• _Data supplied_

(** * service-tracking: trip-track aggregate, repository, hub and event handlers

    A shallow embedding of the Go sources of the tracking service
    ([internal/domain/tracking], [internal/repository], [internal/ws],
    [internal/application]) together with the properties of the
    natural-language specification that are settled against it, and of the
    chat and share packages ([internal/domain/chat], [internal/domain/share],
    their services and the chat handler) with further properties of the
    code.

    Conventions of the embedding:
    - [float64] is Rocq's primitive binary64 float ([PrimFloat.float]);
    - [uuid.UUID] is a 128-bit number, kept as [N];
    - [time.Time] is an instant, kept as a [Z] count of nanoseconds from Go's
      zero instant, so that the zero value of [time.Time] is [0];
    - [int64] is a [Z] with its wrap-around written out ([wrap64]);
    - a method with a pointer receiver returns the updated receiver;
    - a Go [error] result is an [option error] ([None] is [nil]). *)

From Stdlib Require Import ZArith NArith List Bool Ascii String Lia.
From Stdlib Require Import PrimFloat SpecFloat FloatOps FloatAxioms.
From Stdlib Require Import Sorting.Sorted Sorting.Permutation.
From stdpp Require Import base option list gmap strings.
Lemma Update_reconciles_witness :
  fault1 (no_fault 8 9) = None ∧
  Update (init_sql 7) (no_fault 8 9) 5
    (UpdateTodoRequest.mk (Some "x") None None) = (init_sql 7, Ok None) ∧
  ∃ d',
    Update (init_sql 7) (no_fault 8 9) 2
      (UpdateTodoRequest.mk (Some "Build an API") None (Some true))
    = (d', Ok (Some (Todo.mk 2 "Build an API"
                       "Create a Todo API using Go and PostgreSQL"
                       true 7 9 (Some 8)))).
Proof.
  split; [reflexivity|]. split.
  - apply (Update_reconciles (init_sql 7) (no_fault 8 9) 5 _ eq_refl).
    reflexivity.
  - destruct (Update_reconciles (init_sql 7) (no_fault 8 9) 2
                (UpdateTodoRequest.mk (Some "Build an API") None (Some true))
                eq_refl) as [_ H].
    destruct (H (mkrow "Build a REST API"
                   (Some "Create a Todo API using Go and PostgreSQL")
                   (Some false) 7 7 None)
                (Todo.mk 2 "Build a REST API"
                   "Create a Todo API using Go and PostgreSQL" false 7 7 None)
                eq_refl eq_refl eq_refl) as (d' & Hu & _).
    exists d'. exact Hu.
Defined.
==
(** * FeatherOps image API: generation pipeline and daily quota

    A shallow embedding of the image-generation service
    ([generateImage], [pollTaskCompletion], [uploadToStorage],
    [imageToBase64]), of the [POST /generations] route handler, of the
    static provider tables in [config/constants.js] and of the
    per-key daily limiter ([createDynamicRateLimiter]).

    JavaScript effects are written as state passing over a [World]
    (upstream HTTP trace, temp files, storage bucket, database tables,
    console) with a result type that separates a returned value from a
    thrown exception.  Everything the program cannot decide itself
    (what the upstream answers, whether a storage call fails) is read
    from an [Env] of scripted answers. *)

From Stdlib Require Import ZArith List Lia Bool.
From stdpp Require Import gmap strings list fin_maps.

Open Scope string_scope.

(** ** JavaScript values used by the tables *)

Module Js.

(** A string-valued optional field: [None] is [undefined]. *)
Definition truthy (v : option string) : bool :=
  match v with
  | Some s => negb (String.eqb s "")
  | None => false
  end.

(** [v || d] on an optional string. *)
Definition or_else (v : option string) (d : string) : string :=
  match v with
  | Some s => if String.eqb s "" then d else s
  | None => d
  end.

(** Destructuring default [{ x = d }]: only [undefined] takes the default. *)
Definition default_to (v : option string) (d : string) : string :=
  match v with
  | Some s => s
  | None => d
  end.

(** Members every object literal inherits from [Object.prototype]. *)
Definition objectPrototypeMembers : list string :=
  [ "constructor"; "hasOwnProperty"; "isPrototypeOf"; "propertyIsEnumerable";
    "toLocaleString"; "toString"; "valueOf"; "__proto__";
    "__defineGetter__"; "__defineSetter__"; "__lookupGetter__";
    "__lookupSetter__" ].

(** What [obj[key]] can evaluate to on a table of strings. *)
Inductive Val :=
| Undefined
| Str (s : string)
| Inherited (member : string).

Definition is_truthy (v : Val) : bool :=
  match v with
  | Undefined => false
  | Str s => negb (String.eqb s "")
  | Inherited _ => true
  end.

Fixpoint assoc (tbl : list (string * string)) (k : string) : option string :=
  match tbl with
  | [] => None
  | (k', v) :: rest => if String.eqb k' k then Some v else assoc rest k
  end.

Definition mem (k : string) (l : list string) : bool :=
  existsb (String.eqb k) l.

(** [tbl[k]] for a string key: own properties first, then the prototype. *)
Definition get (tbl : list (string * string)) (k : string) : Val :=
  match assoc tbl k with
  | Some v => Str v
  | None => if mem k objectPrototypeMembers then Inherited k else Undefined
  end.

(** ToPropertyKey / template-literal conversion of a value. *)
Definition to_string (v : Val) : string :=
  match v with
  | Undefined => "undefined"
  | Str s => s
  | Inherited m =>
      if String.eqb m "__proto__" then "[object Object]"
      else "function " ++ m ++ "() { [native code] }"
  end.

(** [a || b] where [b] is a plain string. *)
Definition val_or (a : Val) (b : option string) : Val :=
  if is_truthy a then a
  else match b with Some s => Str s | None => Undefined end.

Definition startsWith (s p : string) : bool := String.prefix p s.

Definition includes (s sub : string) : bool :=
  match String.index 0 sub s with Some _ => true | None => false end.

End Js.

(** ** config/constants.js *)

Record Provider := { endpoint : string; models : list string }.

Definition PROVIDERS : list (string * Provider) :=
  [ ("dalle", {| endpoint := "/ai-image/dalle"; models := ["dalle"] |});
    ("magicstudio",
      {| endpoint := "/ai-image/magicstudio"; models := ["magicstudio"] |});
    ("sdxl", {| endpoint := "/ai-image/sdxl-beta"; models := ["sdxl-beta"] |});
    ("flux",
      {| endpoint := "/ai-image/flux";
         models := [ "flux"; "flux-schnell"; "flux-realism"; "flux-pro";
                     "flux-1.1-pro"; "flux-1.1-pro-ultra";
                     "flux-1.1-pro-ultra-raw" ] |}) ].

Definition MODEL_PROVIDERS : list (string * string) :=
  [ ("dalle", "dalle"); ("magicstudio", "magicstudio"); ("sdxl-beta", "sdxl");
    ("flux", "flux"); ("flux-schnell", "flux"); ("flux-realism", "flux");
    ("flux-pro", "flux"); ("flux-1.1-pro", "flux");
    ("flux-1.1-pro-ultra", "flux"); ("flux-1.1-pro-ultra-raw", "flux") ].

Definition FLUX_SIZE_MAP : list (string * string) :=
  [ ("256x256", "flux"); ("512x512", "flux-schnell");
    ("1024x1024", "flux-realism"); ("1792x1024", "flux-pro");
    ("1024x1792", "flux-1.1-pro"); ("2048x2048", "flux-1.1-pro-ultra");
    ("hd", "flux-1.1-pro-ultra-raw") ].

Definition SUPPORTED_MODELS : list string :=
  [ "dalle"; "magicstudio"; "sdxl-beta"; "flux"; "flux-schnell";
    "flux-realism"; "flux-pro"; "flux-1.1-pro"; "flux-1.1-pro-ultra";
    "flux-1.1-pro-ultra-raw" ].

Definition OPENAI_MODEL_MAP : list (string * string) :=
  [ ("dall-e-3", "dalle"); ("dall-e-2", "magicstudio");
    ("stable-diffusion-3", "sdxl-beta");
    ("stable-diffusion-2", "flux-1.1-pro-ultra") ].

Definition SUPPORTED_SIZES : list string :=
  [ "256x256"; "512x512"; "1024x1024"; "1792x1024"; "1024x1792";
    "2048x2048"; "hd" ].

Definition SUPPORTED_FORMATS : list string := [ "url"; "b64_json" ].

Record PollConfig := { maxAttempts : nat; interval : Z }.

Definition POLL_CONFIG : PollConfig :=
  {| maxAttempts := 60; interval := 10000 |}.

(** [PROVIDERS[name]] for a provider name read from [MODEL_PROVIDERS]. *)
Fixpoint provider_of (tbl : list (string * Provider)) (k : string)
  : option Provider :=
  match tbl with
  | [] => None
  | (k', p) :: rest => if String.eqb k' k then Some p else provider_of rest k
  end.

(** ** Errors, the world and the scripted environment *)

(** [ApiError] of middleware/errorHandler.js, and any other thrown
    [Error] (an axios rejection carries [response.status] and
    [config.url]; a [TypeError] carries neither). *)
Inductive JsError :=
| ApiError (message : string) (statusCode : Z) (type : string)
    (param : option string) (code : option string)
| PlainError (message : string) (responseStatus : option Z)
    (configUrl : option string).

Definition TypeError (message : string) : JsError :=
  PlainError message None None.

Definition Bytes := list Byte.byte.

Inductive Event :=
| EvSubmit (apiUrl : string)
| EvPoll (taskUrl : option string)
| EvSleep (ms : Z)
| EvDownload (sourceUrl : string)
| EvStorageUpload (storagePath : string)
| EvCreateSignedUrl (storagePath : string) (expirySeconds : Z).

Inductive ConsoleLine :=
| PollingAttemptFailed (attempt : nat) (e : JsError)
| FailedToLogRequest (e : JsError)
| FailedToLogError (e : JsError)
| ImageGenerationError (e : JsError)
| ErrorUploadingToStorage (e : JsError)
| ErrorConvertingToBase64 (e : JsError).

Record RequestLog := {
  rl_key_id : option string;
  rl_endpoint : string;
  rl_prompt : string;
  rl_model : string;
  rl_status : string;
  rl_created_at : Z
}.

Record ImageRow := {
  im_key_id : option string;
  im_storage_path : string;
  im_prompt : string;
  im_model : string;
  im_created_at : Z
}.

• _Exercise_
Copy word for word the stretch of entries above from the line that has "(** * service-tracking: trip-track" through the line that has "- [uuid.UUID] is", both ends included, and nothing outside it.

• _Result of the task_
(** * service-tracking: trip-track aggregate, repository, hub and event handlers

    A shallow embedding of the Go sources of the tracking service
    ([internal/domain/tracking], [internal/repository], [internal/ws],
    [internal/application]) together with the properties of the
    natural-language specification that are settled against it, and of the
    chat and share packages ([internal/domain/chat], [internal/domain/share],
    their services and the chat handler) with further properties of the
    code.

    Conventions of the embedding:
    - [float64] is Rocq's primitive binary64 float ([PrimFloat.float]);
    - [uuid.UUID] is a 128-bit number, kept as [N];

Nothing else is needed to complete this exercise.